§ **Work order**
The lines to extract run from the first line of the entries through the line that contains "intros Hpure Hm"; reproduce exactly those lines and no others.
:: Data supplied ::
(** Computations that only look at the state. *)
Lemma pays_pure {A} vm0 (Q : S -> RuntimeBalances -> Prop) (m : M S A) (P : A -> Prop) :
  (forall vm, snd (m vm) = vm) -> safe P m -> pays vm0 Q m (fun a s b => Q s b /\ P a).
Proof.
  intros Hpure Hm vm Hwf Hs Hp HQ. pose proof (Hm vm Hwf I) as Hw. unfold wp in *.
  pose proof (Hpure vm) as Hv. destruct (m vm) as [[] v1]; cbn in Hv; subst v1; [|
    by eapply pay_step_err|done]. naive_solver.
Qed.

Lemma pays_gets {A} vm0 (Q : S -> RuntimeBalances -> Prop) (f : Interpreter S -> A)
    (P : A -> S -> RuntimeBalances -> Prop) :
  (forall vm, vm_wf vm -> money_wf vm -> pay_step vm0 vm ->
     Q (storage vm) (balances vm) -> P (f vm) (storage vm) (balances vm)) ->
  pays vm0 Q (gets f) P.
Proof. intros HP vm Hwf Hs Hp HQ. apply wp_gets. auto. Qed.

(** A failure that is not a bug. *)
Lemma pays_lift {A} vm0 (Q : S -> RuntimeBalances -> Prop) (x : outcome RuntimeError A) (P : A -> Prop) :
  (forall s b, Q s b -> storage_wf s ->
     match x with Ok a => P a | Err (Bug _) => False | Err _ => True | Crash => False end) ->
  pays vm0 Q (lift x) (fun a s b => Q s b /\ P a).
Proof.
  intros HP vm Hwf Hs Hp HQ. specialize (HP _ _ HQ (proj1 Hs)). apply wp_lift.
  destruct x as [a|e|]; [by split_and!| |done]. eapply pay_step_err; [done|].
  destruct (wf_err vm OutOfGas Hwf). split; try done. by intros b ->.
Qed.

Lemma pays_charge vm0 Q g :
  0 <= g -> pays vm0 Q (gas_charge g) (fun _ s b => Q s b).
Proof.
  intros Hg vm Hwf Hs Hp HQ. pose proof (local_gas_charge vm g Hwf Hg) as Hc.
  unfold wp in *. rewrite gas_charge_eq in * by done. case_if; [|by eapply pay_step_err].
  destruct Hc as (Hw & Hl & _). split_and!; try done. etrans; [exact Hp|].
  pose proof (wf_regs _ Hwf) as [Hlen _]. split; try done.
  - intros i ? ?. rewrite reg_set_gas_regs by done. by repeat case_if.
  - rewrite reg_set_gas_regs by done. reg_eqb. lia.
Qed.

Lemma pays_put_err {A} vm0 Q r (R : A -> _ -> _ -> Prop) : pays vm0 Q (mpanic (S := S) r) R.
Proof.
  intros vm Hwf Hs Hp HQ. apply wp_merr. eapply pay_step_err; [done|]. by apply wf_err.
Qed.

Lemma pays_check vm0 (Q : S -> RuntimeBalances -> Prop) c :
  pays vm0 Q (check_contract_in_inputs c)
    (fun _ s b => Q s b /\ c ∈ input_contracts vm0).
Proof.
  intros vm Hwf Hs Hp HQ. unfold check_contract_in_inputs. do 2 wp_step.
  case_bool_decide as Hc.
  - apply wp_mret. split_and!; try done. by rewrite <- (ps_inputs _ _ Hp).
  - do 3 wp_step. eapply pay_step_err; [done|].
    destruct (wf_err vm ContractNotInInputs Hwf). by split.
Qed.

Lemma pays_storage {A} vm0 (Q : S -> RuntimeBalances -> Prop) (f : S -> outcome RuntimeError (A * S))
    (R : A -> S -> RuntimeBalances -> Prop) :
  (forall s b, Q s b -> storage_wf s ->
     match f s with
     | Ok (a, s') => storage_wf s' /\ same_code s s' /\ R a s' b
     | Err (Bug _) | Crash => False
     | Err _ => True
     end) ->
  pays vm0 Q (update_storage f) R.
Proof.
  intros Hf vm Hwf [Hs Hb] Hp HQ. specialize (Hf _ _ HQ Hs). unfold wp, update_storage.
  destruct (f (storage vm)) as [[a s']|e|]; [| |done].
  - destruct Hf as (Hs' & Hc & HR). split_and!; try done; [by destruct Hwf|].
    etrans; [exact Hp|]. by split.
  - eapply pay_step_err; [done|]. destruct (wf_err vm OutOfGas Hwf). split; try done.
    by intros b ->.
Qed.

(** The free balance of an asset. *)
Definition free (b : RuntimeBalances) (a : AssetId) : Z :=
  match b !! a with Some x => bal_value x | None => 0 end.

(** [b'] is [b] after [n] coins of [a] were taken from it. *)
Definition free_sub (b : RuntimeBalances) (a : AssetId) (n : Z) (b' : RuntimeBalances) : Prop :=
  n <= free b a /\ free b' a = free b a - n /\ (forall a', a' <> a -> b' !! a' = b !! a') /\
  forall a', is_Some (b' !! a') <-> is_Some (b !! a').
:::
§ **Result of this exercise**
(** Computations that only look at the state. *)
Lemma pays_pure {A} vm0 (Q : S -> RuntimeBalances -> Prop) (m : M S A) (P : A -> Prop) :
  (forall vm, snd (m vm) = vm) -> safe P m -> pays vm0 Q m (fun a s b => Q s b /\ P a).
Proof.
  intros Hpure Hm vm Hwf Hs Hp HQ. pose proof (Hm vm Hwf I) as Hw. unfold wp in *.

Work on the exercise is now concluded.